Copy the records below word for word. Stop after the line that contains "bytes 0..255), so".

Records for this task
◇ ◇ ◇ ◇ ◇ ◇ ◇

(** * Launchpad Pro MK3 control surface (libs/surfaces/launchpad_pro/lppro.cc)

    A shallow embedding of the logical core of the driver: the SysEx
    messages it builds, the per-layout note/coordinate tables, the pad map,
    the device-mode switch and the inbound MIDI handlers.

    Conventions.
    - A [MIDI::byte] is a [Z] in [0, 256); a [MidiByteArray] is a [list Z].
      Pushing an [int] onto a byte array keeps its low eight bits ([to_byte]).
    - A C++ [int] is a [Z].  Every index computed below stays far inside the
      32-bit range for the inputs the driver can receive (layouts 0..19,
      bytes 0..255), so no wrap-around is written out.
    - A [std::vector<int>] is a [list Z].  Reading or writing through
      [operator[]] outside the vector is undefined behaviour in the source;
      the embedding makes it explicit as [None].
    - [std::map<int,Pad>] is a [gmap Z Pad].
    - Writes to the MIDI ports, [g_usleep], text sent to [std::cerr] and
      [DEBUG_TRACE] lines are recorded, in program order, in an effect trace.
      A [DEBUG_TRACE] line is printed only when the Launchpad debug bit is
      set; the trace records the request.  Text is recorded as a format
      with the numbers it shows.  The diagnostics of the constructor are
      not recorded: [build_pad_map] and [build_layout_maps] are functions
      on the members they fill. *)

From Stdlib Require Import ZArith List Ascii String QArith Qround Lia.
From stdpp Require Import base option list gmap.

Local Open Scope Z_scope.

(** ** Bytes and the SysEx header *)

Definition MidiByteArray : Type := list Z.

(** Conversion of an [int] to [MIDI::byte] (an [unsigned char]). *)
Definition to_byte (z : Z) : Z := z mod 256.

(** [static const std::vector<MIDI::byte> sysex_header] *)
Definition sysex_header : MidiByteArray := [0xf0; 0x00; 0x20; 0x29; 0x2; 0xe].

(** ** Enumerations *)

(** The layouts named by [AllLayouts], in the order of that array. *)
Inductive Layout : Type :=
  SessionLayout | Fader | ChordLayout | CustomLayout | NoteLayout | Scale
| SequencerSettings | SequencerSteps | SequencerVelocity
| SequencerPatternSettings | SequencerProbability | SequencerMutation
| SequencerMicroStep | SequencerProjects | SequencerPatterns | SequencerTempo
| SequencerSwing | ProgrammerLayout | Settings | CustomSettings.

#[global] Instance Layout_eq_dec : EqDecision Layout.
Proof. solve_decision. Defined.

(** [const LaunchPadPro::Layout LaunchPadPro::AllLayouts[]] *)
Definition AllLayouts : list Layout :=
  [ SessionLayout; Fader; ChordLayout; CustomLayout; NoteLayout; Scale;
    SequencerSettings; SequencerSteps; SequencerVelocity;
    SequencerPatternSettings; SequencerProbability; SequencerMutation;
    SequencerMicroStep; SequencerProjects; SequencerPatterns; SequencerTempo;
    SequencerSwing; ProgrammerLayout; Settings; CustomSettings ].

(** Modelled from the spec: the integer value of each [Layout] enumerator.
    The enum is declared in lppro.h, which is not part of the sources at
    hand.  The spec speaks of a [layout_index] that is the position of the
    layout in the enumeration (index 2 is the 3rd enumerated layout), so the
    value of a layout is its position in [AllLayouts]. *)
Definition layout_value (l : Layout) : Z :=
  match l with
  | SessionLayout => 0 | Fader => 1 | ChordLayout => 2 | CustomLayout => 3
  | NoteLayout => 4 | Scale => 5 | SequencerSettings => 6
  | SequencerSteps => 7 | SequencerVelocity => 8
  | SequencerPatternSettings => 9 | SequencerProbability => 10
  | SequencerMutation => 11 | SequencerMicroStep => 12
  | SequencerProjects => 13 | SequencerPatterns => 14 | SequencerTempo => 15
  | SequencerSwing => 16 | ProgrammerLayout => 17 | Settings => 18
  | CustomSettings => 19
  end.

(** [enum DeviceMode] *)
Inductive DeviceMode : Type := Standalone | DAW | Programmer.

(** The edge pads named by [all_pad_ids] and registered by [build_pad_map]. *)
Inductive PadID : Type :=
  Shift | Left | Right | Session | Note | Chord | Custom | Sequencer | Projects
| Patterns | Steps | PatternSettings | Velocity | Probability | Mutation
| MicroStep | PrintToClip
| StopClip | Device | Sends | Pan | Volume | Solo | Mute | RecordArm
| CaptureMIDI | Play | FixedLength | Quantize | Duplicate | Clear | Down | Up
| Lower1 | Lower2 | Lower3 | Lower4 | Lower5 | Lower6 | Lower7 | Lower8.

(** [enum Pad::ColorMode] *)
Inductive ColorMode : Type := Static | Flashing | Pulsing.

(** Modelled from the spec: the [Pad] record.  The struct is declared in
    lppro.h; the spec gives it an id, an optional grid position (row, col),
    a colour and a colour mode. *)
Record Pad : Type := mkPad {
  pad_id : Z;
  grid_position : option (Z * Z);
  color : Z;
  color_mode : ColorMode
}.

(** Modelled from the spec: the two [Pad] constructors used by
    [build_pad_map], [Pad (id)] for an edge pad and [Pad (pid, row, col)] for
    a grid pad.  Neither the spec nor the sources at hand give the colour
    and mode of a fresh pad; they are taken as 0 and [Static], and no
    property below depends on them. *)
Definition Pad_edge (id : Z) : Pad := mkPad id None 0 Static.
Definition Pad_grid (pid row col : Z) : Pad := mkPad pid (Some (row, col)) 0 Static.

(** ** The driver object *)

Record LaunchPadPro : Type := mkLaunchPadPro {
  _current_layout : Layout;
  pad_map : gmap Z Pad;
  layout_xy_note_map : list Z;
  layout_note_xy_map : list Z
}.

◇ ◇ ◇ ◇ ◇ ◇ ◇

Response to this task
(** * Launchpad Pro MK3 control surface (libs/surfaces/launchpad_pro/lppro.cc)

    A shallow embedding of the logical core of the driver: the SysEx
    messages it builds, the per-layout note/coordinate tables, the pad map,
    the device-mode switch and the inbound MIDI handlers.

    Conventions.
    - A [MIDI::byte] is a [Z] in [0, 256); a [MidiByteArray] is a [list Z].
      Pushing an [int] onto a byte array keeps its low eight bits ([to_byte]).
    - A C++ [int] is a [Z].  Every index computed below stays far inside the
      32-bit range for the inputs the driver can receive (layouts 0..19,
      bytes 0..255), so no wrap-around is written out.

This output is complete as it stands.